Women buck the trend in the Ausgrid program
A new apprenticeship program has seen an unprecedented number of women sign up to become sparkies. Anna Hayes finds out more.
Ausgrid’s new Bright Spark program has turned heads for the right reasons. Starting in January of this year, there was one notable difference between it and other such schemes – 75% of the apprentices are women.
Ausgrid welcomed 18 apprentices and 10 business trainees at the beginning of the year and they will complete a four-year apprenticeship covering traditional areas of electrical work, as well as new and emerging technologies like renewables, automation and digitalisation.
Traditionally a very male-oriented industry, Ausgrid says the program was designed to be industry-leading and forward-thinking.
Ausgrid executive general manager of people and transformation Hannah McCaughey says the recruitment process targeted female, indigenous and mature age participants among others.
“As part of our efforts to diversify our workforce, we set ourselves a very high target for the number of women we wanted to attract and we’re incredibly pleased to have achieved that. We made a conscious decision to appeal to more women and we focused our recruitment campaign in places where we hoped women would see them and respond.”
She adds that the program doesn’t just focus on the skills but on the person as a whole, with one-on-one mentoring
and additional support from field staff.
The aim, she says, is to show the energy sector as an exciting place to work with these apprentices leading the way.

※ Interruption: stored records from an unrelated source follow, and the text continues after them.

Lemma contains_chain_Permutation k c c' :
  c ≡ₚ c' -> contains_chain k c = contains_chain k c'.
Proof.
  intros HP. rewrite !contains_chain_duplicate.
  destruct (put_duplicate k c) eqn:E1, (put_duplicate k c') eqn:E2;
    try reflexivity.
  - apply put_duplicate_true in E1. apply put_duplicate_false in E2.
    rewrite HP in E1. contradiction.
  - apply put_duplicate_true in E2. apply put_duplicate_false in E1.
    rewrite HP in E1. contradiction.
Qed.

Lemma get_chain_absent k c : k ∉ pcKey <$> c -> get_chain k c = NULL.
Proof.
  induction c as [| node c IH]; simpl; intros H; [reflexivity |].
  rewrite strcmp_eqb. rewrite not_elem_of_cons in H.
  case_bool_decide; [tauto | apply IH; tauto].
Qed.

Lemma get_chain_present c node :
  NoDup (pcKey <$> c) -> node ∈ c -> get_chain (pcKey node) c = pvValue node.
Proof.
  induction c as [| n c IH]; simpl; intros HN Hin; [inversion Hin |].
  rewrite strcmp_eqb. apply NoDup_cons in HN as [Hn HN].
  apply elem_of_cons in Hin as [-> | Hin].
  - now rewrite bool_decide_eq_true_2.
  - case_bool_decide as E; [| now apply IH].
    exfalso. apply Hn. rewrite <- E. now apply list_elem_of_fmap_2.
Qed.

Lemma get_chain_app_r k c1 c2 :
  k ∉ pcKey <$> c1 -> get_chain k (c1 ++ c2) = get_chain k c2.
Proof.
  induction c1 as [| node c1 IH]; simpl; intros H; [reflexivity |].
  rewrite strcmp_eqb. rewrite not_elem_of_cons in H.
  case_bool_decide; [tauto | apply IH; tauto].
Qed.

Lemma get_chain_app_l k c1 c2 :
  k ∉ pcKey <$> c2 -> get_chain k (c1 ++ c2) = get_chain k c1.
Proof.
  induction c1 as [| node c1 IH]; simpl; intros H.
  - now apply get_chain_absent.
  - destruct (strcmp k (pcKey node) =? 0); [reflexivity | now apply IH].
Qed.

Lemma get_chain_Permutation k c c' :
  NoDup (pcKey <$> c) -> c ≡ₚ c' -> get_chain k c = get_chain k c'.
Proof.
  intros HN HP.
  destruct (decide (k ∈ pcKey <$> c)) as [Hin | Hout].
  - apply list_elem_of_fmap in Hin as (node & -> & Hin).
    rewrite get_chain_present by assumption.
    symmetry. apply get_chain_present.
    + now rewrite <- HP.
    + now rewrite <- HP.
  - rewrite get_chain_absent by assumption.
    symmetry. apply get_chain_absent. now rewrite <- HP.
Qed.

Lemma contains_chain_app_mid k c1 c c2 :
  k ∉ pcKey <$> c1 -> k ∉ pcKey <$> c2 ->
  contains_chain k (c1 ++ c ++ c2) = contains_chain k c.
Proof.
  intros H1 H2. rewrite !contains_chain_duplicate.
  destruct (put_duplicate k c) eqn:E.
  - apply put_duplicate_true in E.
    rewrite (proj2 (put_duplicate_true _ _)); [reflexivity |].
    rewrite !fmap_app, !elem_of_app. tauto.
  - apply put_duplicate_false in E.
    rewrite (proj2 (put_duplicate_false _ _)); [reflexivity |].
    rewrite !fmap_app, !elem_of_app. tauto.
Qed.

Lemma get_chain_app_mid k c1 c c2 :
  k ∉ pcKey <$> c1 -> k ∉ pcKey <$> c2 ->
  get_chain k (c1 ++ c ++ c2) = get_chain k c.
Proof.
  intros H1 H2. rewrite get_chain_app_r by assumption.
  now apply get_chain_app_l.
Qed.

(** [remove_chain] unlinks the first node whose key matches. *)
Lemma remove_chain_None k c : remove_chain k c = None <-> k ∉ pcKey <$> c.
Proof.
  induction c as [| node c IH]; simpl.
  - split; [intros _ H; inversion H | reflexivity].
  - rewrite strcmp_eqb, not_elem_of_cons.
    case_bool_decide as E.
    + split; [discriminate | tauto].
    + destruct (remove_chain k c) as [[v r] |].
      * split; [discriminate |].
        intros [_ H]. apply IH in H. discriminate.
      * split; [| reflexivity]. intros _. split; [exact E | now apply IH].
Qed.

Lemma remove_chain_Some k c v c' :
  remove_chain k c = Some (v, c') ->
  exists c1 node c2,
    c = c1 ++ node :: c2 /\ c' = c1 ++ c2 /\
    pcKey node = k /\ pvValue node = v /\ k ∉ pcKey <$> c1.
Proof.
  revert v c'.
  induction c as [| n c IH]; simpl; intros v c' H; [discriminate |].
  rewrite strcmp_eqb in H. case_bool_decide as E.
  - injection H as <- <-. exists [], n, c. simpl.
    split_and!; try reflexivity; [now symmetry | intros Hin; inversion Hin].
  - destruct (remove_chain k c) as [[v0 r] |] eqn:R; [| discriminate].
    injection H as <- <-.
    destruct (IH _ _ eq_refl) as (c1 & node & c2 & -> & -> & Hk & Hv & Hn).
    exists (n :: c1), node, c2. simpl.
    repeat split; try assumption; try reflexivity.
    rewrite not_elem_of_cons. split; [exact E | exact Hn].
Qed.

(** [replace_chain] overwrites the value of the first node whose key
    matches and nothing else. *)
Lemma replace_chain_None k v0 c :
  replace_chain k v0 c = None <-> k ∉ pcKey <$> c.
Proof.
  induction c as [| node c IH]; simpl.
  - split; [intros _ H; inversion H | reflexivity].
  - rewrite strcmp_eqb, not_elem_of_cons.
    case_bool_decide as E.
    + split; [discriminate | tauto].
    + destruct (replace_chain k v0 c) as [[v r] |].
      * split; [discriminate |].
        intros [_ H]. apply IH in H. discriminate.
      * split; [| reflexivity]. intros _. split; [exact E | now apply IH].
Qed.

Lemma replace_chain_Some k v0 c v c' :
  replace_chain k v0 c = Some (v, c') ->
  exists c1 node c2,
    c = c1 ++ node :: c2 /\
    c' = c1 ++ set_value node v0 :: c2 /\
    pcKey node = k /\ pvValue node = v /\ k ∉ pcKey <$> c1.
Proof.
  revert v c'.
  induction c as [| n c IH]; simpl; intros v c' H; [discriminate |].
  rewrite strcmp_eqb in H. case_bool_decide as E.
  - injection H as <- <-. exists [], n, c. simpl.
    split_and!; try reflexivity; [now symmetry | intros Hin; inversion Hin].
  - destruct (replace_chain k v0 c) as [[v1 r] |] eqn:R; [| discriminate].
    injection H as <- <-.
    destruct (IH _ _ eq_refl) as (c1 & node & c2 & -> & -> & Hk & Hv & Hn).
    exists (n :: c1), node, c2. simpl.
    repeat split; try assumption; try reflexivity.
    rewrite not_elem_of_cons. split; [exact E | exact Hn].
Qed.

Lemma map_chain_fold {S : Type} (f : string -> ptr -> ptr -> S -> S) e c s :
  map_chain f e c s
  = fold_left (fun s node => f (pcKey node) (pvValue node) e s) c s.
Proof.
  revert s. induction c as [| node c IH]; intros s; simpl;
    [reflexivity | apply IH].
Qed.

End Chains.

(** ** The bucket array *)

Lemma concat_lookup_split {A : Type} (bs : list (list A)) (i : nat) c :
  bs !! i = Some c ->
  concat bs = concat (take i bs) ++ c ++ concat (drop (S i) bs).
Proof.
  intros H. rewrite <- (take_drop_middle bs i c H) at 1.
  now rewrite concat_app, concat_cons.
Qed.

Lemma concat_insert_split {A : Type} (bs : list (list A)) (i : nat) c' :
  (i < length bs)%nat ->
  concat (<[i:=c']> bs) = concat (take i bs) ++ c' ++ concat (drop (S i) bs).
Proof.
  intros H. rewrite insert_take_drop by exact H.
  now rewrite concat_app, concat_cons.
Qed.

Lemma concat_insert_cons {A : Type} (bs : list (list A)) (i : nat) x :
  (i < length bs)%nat ->
  concat (<[i := x :: bs !!! i]> bs) ≡ₚ x :: concat bs.
Proof.
  intros H. rewrite concat_insert_split by exact H.
  rewrite (concat_lookup_split bs i (bs !!! i))
    by now apply list_lookup_lookup_total_lt.
  simpl. now rewrite <- Permutation_middle.
Qed.

Lemma concat_replicate_nil {A : Type} (m : nat) :
  concat (replicate m ([] : list A)) = [].
Proof. induction m as [| m IH]; simpl; [reflexivity | exact IH]. Qed.

Lemma fmap_lookup_total_seq {A : Type} `{Inhabited A} (l : list A) :
  (fun i => l !!! i) <$> seq 0 (length l) = l.
Proof.
  apply list_eq. intros i. rewrite list_lookup_fmap.
  destruct (decide (i < length l)%nat) as [Hlt | Hge].
  - rewrite lookup_seq_lt by exact Hlt. simpl.
    symmetry. now apply list_lookup_lookup_total_lt.
  - rewrite lookup_seq_ge by lia. simpl.
    symmetry. apply lookup_ge_None. lia.
Qed.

“Our hope is the next generation of women considering a role in energy won’t have any hesitation in following in the footsteps of our current apprentices and trainees who are already bringing fresh ways of thinking and working.”
Tahlia Keen, 18, was working a customer service role at Sydney Airport when she spotted the apprenticeship opportunity.
“I got bored very quickly doing the same thing every day and I was looking for a change. I applied because of the learning opportunities, knowing I could go to work every day and learn; and knowing that it wasn’t going to be repetitive.”
Her brother had previously completed an apprenticeship with Ausgrid and he was quick to share his positive experiences with her.
Ausgrid, she says, has been a hugely supportive environment even if people outside of the organisation react with surprise to her chosen career.
“It’s refreshing for people to see a change in the industry that’s always been so male dominated. I think if I could go back, knowing this was a career option, it would have helped me to make more decisions at school.”
Fellow apprentice Annika van Lierop, 25, was equally complimentary of Ausgrid’s inclusiveness, saying that while she accepted there were some jobs she couldn’t do, the mentors helped to work around that.
Annika had previously worked in pathology for a number of years and her change of direction into the energy sector was a decision she didn’t take lightly.
“It was a big decision because I had a career and I was thinking that if this didn’t go right I could be messing things up.”
Annika had family members in the industry while she also did her own research and knew that, like medical science, energy was a vital component of people’s lives. That, coupled with the fact that trade sectors are crying out for workers, convinced her that it could be a good move.
In Ausgrid, she says, the boys treat you as another tradesperson and as long as you’re ready to work, they don’t care about gender.
The industry as a whole, she feels, has some way to go yet. Even something as simple as accessing PPE that fits properly can be problematic, she points out.
“I did notice, in some of the social media promotions that people commented underneath about women not making it through the program. But that motivates me. I just want, at the end of the four years, to shake that person’s hand and say ‘Well, I made it’. You’ve got to have a thick skin but that’s the same in any work environment.”